# WHAT THE EXERCISE ASKS:
Set down exactly, from the records below, the line with "bool_decide (unit_unitIndex o = row)" through the line with "mret (JSSet.add unitSet u)", and nothing else.

[Stored data]
(** * Unit compatibility of meters and groups (OED, determineCompatibleUnits.ts)

    A shallow embedding of [src/client/app/utils/determineCompatibleUnits.ts].
    The source file holds two successive revisions of the module; they are
    embedded as [Rev1] (lines 1-293) and [Rev2] (lines 294-653).

    Modelling choices:
    - a JavaScript [number] used as an id or an index is a [Z];
    - a [Set<number>] is the list of its elements in insertion order (the
      order [forEach] and [Array.from] visit them); a well-formed set has no
      duplicates ([NoDup]);
    - an object used as a map from ids (byMeterID, byGroupID) is the list of
      its (key, value) properties in enumeration order;
    - reading a property of [undefined] throws: every function that can do
      so returns a [Completion]. *)

From Stdlib Require Import ZArith.
From stdpp Require Import base decidable option list list_numbers strings.

(** ** Completions: a call returns a value or throws *)

(** The only exception the module can raise is the run-time [TypeError] of
    reading a property of [undefined] (the result of a failed [_.find],
    [_.get] or index). *)
Inductive JSError : Type :=
  | TypeError.

Inductive Completion (A : Type) : Type :=
  | Return (a : A)
  | Throw (e : JSError).
Arguments Return {A} a.
Arguments Throw {A} e.

#[global] Instance Completion_ret : MRet Completion := λ A a, Return a.
#[global] Instance Completion_bind : MBind Completion := λ A B f c,
  match c with
  | Return a => f a
  | Throw e => Throw e
  end.

(** Reading a property of a value that may be [undefined]. *)
Definition deref {A : Type} (o : option A) : Completion A :=
  match o with
  | Some a => Return a
  | None => Throw TypeError
  end.

(** [coll.forEach(body)] (and a [for] loop over a fixed range) with the
    variables the body assigns threaded as the state [s]. An exception in
    the body leaves the loop. *)
Fixpoint forEach {A S : Type} (body : S → A → Completion S)
    (l : list A) (s : S) : Completion S :=
  match l with
  | [] => Return s
  | x :: l' => s' ← body s x; forEach body l' s'
  end.

(** ** JavaScript sets of numbers *)

Module JSSet.
(** [s.has(x)] *)
Definition has (s : list Z) (x : Z) : bool := bool_decide (x ∈ s).

(** [s.add(x)]: a new element goes last, a present one changes nothing. *)
Definition add (s : list Z) (x : Z) : list Z :=
  if has s x then s else s ++ [x].

(** [new Set(array)] *)
Definition of_array (a : list Z) : list Z := foldl add [] a.

(** [s.size] *)
Definition size (s : list Z) : nat := length s.
End JSSet.

(** ** Arrays and objects *)

(** [a[i]] for a numeric [i]: [undefined] outside the array. *)
Definition Array_get {A : Type} (a : list A) (i : Z) : option A :=
  if bool_decide (0 ≤ i)%Z then a !! Z.to_nat i else None.

(** [obj[key]] and [_.get(obj, key)]: the property under [key], if any. *)
Fixpoint Object_get {V : Type} (obj : list (Z * V)) (key : Z) : option V :=
  match obj with
  | [] => None
  | (k, v) :: obj' => if bool_decide (k = key) then Some v else Object_get obj' key
  end.

(** [Object.values(obj)] *)
Definition Object_values {V : Type} (obj : list (Z * V)) : list V := obj.*2.

(** [_.find(coll, pred)]: the first element satisfying [pred], if any. *)
Definition lodash_find {A : Type} (coll : list A) (pred : A → bool) : option A :=
  List.find pred coll.

(** ** Data model (types/redux, types/items, types/Datasources) *)

(** Modelled from the spec: the enum [UnitType] of types/redux/units is not
    part of the sources at hand. The code only names [UnitType.meter]; the
    spec describes a type tag distinguishing source (meter) units from all
    other unit kinds, which are kept apart here by their tag string. *)
Inductive UnitType : Type :=
  | meter
  | otherUnitType (tag : string).

#[global] Instance UnitType_eq_dec : EqDecision UnitType.
Proof. solve_decision. Defined.

(** The fields of [UnitData], [MeterData] and [GroupDefinition] the module
    reads. *)
Record UnitData : Type := mkUnitData {
  unit_id : Z;
  unit_unitIndex : Z;
  unit_typeOfUnit : UnitType
}.

Record MeterData : Type := mkMeterData {
  meter_id : Z;
  meter_identifier : string;
  meter_unitId : Z
}.

Record GroupDefinition : Type := mkGroupDefinition {
  group_id : Z;
  group_name : string;
  group_deepMeters : list Z;
  group_defaultGraphicUnit : Z
}.

(** [DataType.Meter] and [DataType.Group]. *)
Inductive DataType : Type :=
  | Meter
  | Group.

#[global] Instance DataType_eq_dec : EqDecision DataType.
Proof. solve_decision. Defined.

(** The Redux state read through [store.getState()]. *)
Record State : Type := mkState {
  meters_byMeterID : list (Z * MeterData);
  units_units : list UnitData;
  groups_byGroupID : list (Z * GroupDefinition)
}.

(** Modelled from the spec: the class [ConversionArray] of
    types/conversionArray is not part of the sources at hand. The spec's
    Relation Provider supplies a readiness flag ([pikAvailable()]) and the
    boolean relation [pik[row][col]]. *)
Record ConversionArray : Type := mkConversionArray {
  pikAvailable : bool;
  pik : list (list bool)
}.

(** Everything the module reads: the store's state and the static
    [ConversionArray]. Nothing in the module writes to either. *)
Record Env : Type := mkEnv {
  getState : State;
  conversionArray : ConversionArray
}.

(** [React.CSSProperties] as the module builds them: property/value pairs. *)
Definition CSSProperties : Type := list (string * string).

(** [SelectOption]; [style] is absent ([None]) in options built without it. *)
Record SelectOption : Type := mkSelectOption {
  label : string;
  value : Z;
  isDisabled : bool;
  style : option CSSProperties
}.

(** [option.isDisabled = b] and [option.style = css] *)
Definition set_isDisabled (b : bool) (o : SelectOption) : SelectOption :=
  mkSelectOption (label o) (value o) b (style o).
Definition set_style (css : CSSProperties) (o : SelectOption) : SelectOption :=
  mkSelectOption (label o) (value o) (isDisabled o) (Some css).

(** The enum [GroupCase]. *)
Inductive GroupCase : Type :=
  | NoChange
  | LostCompatibleUnits
  | LostDefaultGraphicUnit
  | NoCompatibleUnits.

#[global] Instance GroupCase_eq_dec : EqDecision GroupCase.
Proof. solve_decision. Defined.

(** ** First revision (lines 1-293) *)

Module Rev1.

Definition setIntersect (setA setB : list Z) : list Z :=
  JSSet.of_array (List.filter (λ i, JSSet.has setB i) setA).

Definition pRowFromUnit (env : Env) (unitId : Z) : Completion Z :=
  unit ← deref (lodash_find (units_units (getState env)) (λ o,
    bool_decide (unit_id o = unitId)
    && bool_decide (unit_typeOfUnit o = meter)));
  mret (unit_unitIndex unit).

Definition unitFromPRow (env : Env) (row : Z) : Completion Z :=
  unit ← deref (lodash_find (units_units (getState env)) (λ o,
    bool_decide (unit_unitIndex o = row)
    && bool_decide (unit_typeOfUnit o = meter)));
  mret (unit_id unit).

Definition unitFromPColumn (env : Env) (column : Z) : Completion Z :=
  unit ← deref (lodash_find (units_units (getState env)) (λ o,
    bool_decide (unit_unitIndex o = column)
    && bool_decide (unit_typeOfUnit o ≠ meter)));
  mret (unit_id unit).

Definition unitsCompatibleWithUnit (env : Env) (unitId : Z)
    : Completion (list Z) :=
  let unitSet : list Z := [] in
  if bool_decide (unitId ≠ (-99)%Z) && pikAvailable (conversionArray env) then
    let pik := pik (conversionArray env) in
    row ← pRowFromUnit env unitId;
    (* [k < pik[0].length] *)
    pik0 ← deref (Array_get pik 0);
    forEach (λ unitSet k,
        pikRow ← deref (Array_get pik row);
        if default false (Array_get pikRow k) then
          u ← unitFromPColumn env k;
          mret (JSSet.add unitSet u)
        else mret unitSet)
      (seqZ 0 (Z.of_nat (length pik0))) unitSet
  else mret unitSet.

Definition unitsCompatibleWithMeters (env : Env) (meters : list Z)
    : Completion (list Z) :=
  let state := getState env in
  '(first, compatibleUnits) ← forEach (λ '(first, compatibleUnits) meterId,
      meter ← deref (Object_get (meters_byMeterID state) meterId);
      meterUnits ←
        (if bool_decide (meter_unitId meter ≠ (-99)%Z)
         then unitsCompatibleWithUnit env (meter_unitId meter)
         else mret []);
      if (first : bool) then mret (false, meterUnits)
      else mret (first, setIntersect compatibleUnits meterUnits))
    meters (true, []);
  mret compatibleUnits.

Definition metersInGroup (env : Env) (groupId : Z) : Completion (list Z) :=
  group ← deref (Object_get (groups_byGroupID (getState env)) groupId);
  mret (JSSet.of_array (group_deepMeters group)).

Definition groupCase (currentUnits newUnits : list Z)
    (defaultGraphicUnit : Z) : GroupCase :=
  let intersection := setIntersect currentUnits newUnits in
  let lostUnits := JSSet.of_array
    (List.filter (λ x, negb (JSSet.has intersection x)) currentUnits) in
  if bool_decide (JSSet.size lostUnits = 0) then NoChange
  else if bool_decide (JSSet.size lostUnits = JSSet.size currentUnits)
  then NoCompatibleUnits
  else if bool_decide (defaultGraphicUnit ≠ (-99)%Z)
          && JSSet.has lostUnits defaultGraphicUnit
  then LostDefaultGraphicUnit
  else LostCompatibleUnits.

Definition getCompatibleUnits (env : Env) (id : Z) (type : DataType)
    : Completion (list Z) :=
  if bool_decide (type = Meter) then
    meter ← deref (Object_get (meters_byMeterID (getState env)) id);
    unitsCompatibleWithUnit env (meter_unitId meter)
  else
    meters ← metersInGroup env id;
    unitsCompatibleWithMeters env meters.

Definition getCompatibilityChangeCase (env : Env) (otherUnits : list Z)
    (id : Z) (type : DataType) (defaultGraphicUnit : Z)
    : Completion GroupCase :=
  newUnits ← getCompatibleUnits env id type;
  mret (groupCase otherUnits newUnits defaultGraphicUnit).

Definition getMeterMenuOptionsForGroup (env : Env) (gid : Z)
    : Completion (list SelectOption) :=
  let state := getState env in
  meters0 ← metersInGroup env gid;
  currentUnits ← unitsCompatibleWithMeters env meters0;
  group ← deref (Object_get (groups_byGroupID state) gid);
  let defaultGraphicUnit := group_defaultGraphicUnit group in
  let meters := Object_values (meters_byMeterID state) in
  forEach (λ options meter,
      compatibilityChangeCase ← getCompatibilityChangeCase env currentUnits
        (meter_id meter) Meter defaultGraphicUnit;
      let option :=
        mkSelectOption (meter_identifier meter) (meter_id meter) false None in
      let option :=
        if bool_decide (compatibilityChangeCase = NoCompatibleUnits)
        then set_isDisabled true option
        else option in
      mret (options ++ [option]))
    meters [].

# OUTPUT BELOW:
    bool_decide (unit_unitIndex o = row)
    && bool_decide (unit_typeOfUnit o = meter)));
  mret (unit_id unit).

Definition unitFromPColumn (env : Env) (column : Z) : Completion Z :=
  unit ← deref (lodash_find (units_units (getState env)) (λ o,
    bool_decide (unit_unitIndex o = column)
    && bool_decide (unit_typeOfUnit o ≠ meter)));
  mret (unit_id unit).

Definition unitsCompatibleWithUnit (env : Env) (unitId : Z)
    : Completion (list Z) :=
  let unitSet : list Z := [] in
  if bool_decide (unitId ≠ (-99)%Z) && pikAvailable (conversionArray env) then
    let pik := pik (conversionArray env) in
    row ← pRowFromUnit env unitId;
    (* [k < pik[0].length] *)
    pik0 ← deref (Array_get pik 0);
    forEach (λ unitSet k,
        pikRow ← deref (Array_get pik row);
        if default false (Array_get pikRow k) then
          u ← unitFromPColumn env k;
          mret (JSSet.add unitSet u)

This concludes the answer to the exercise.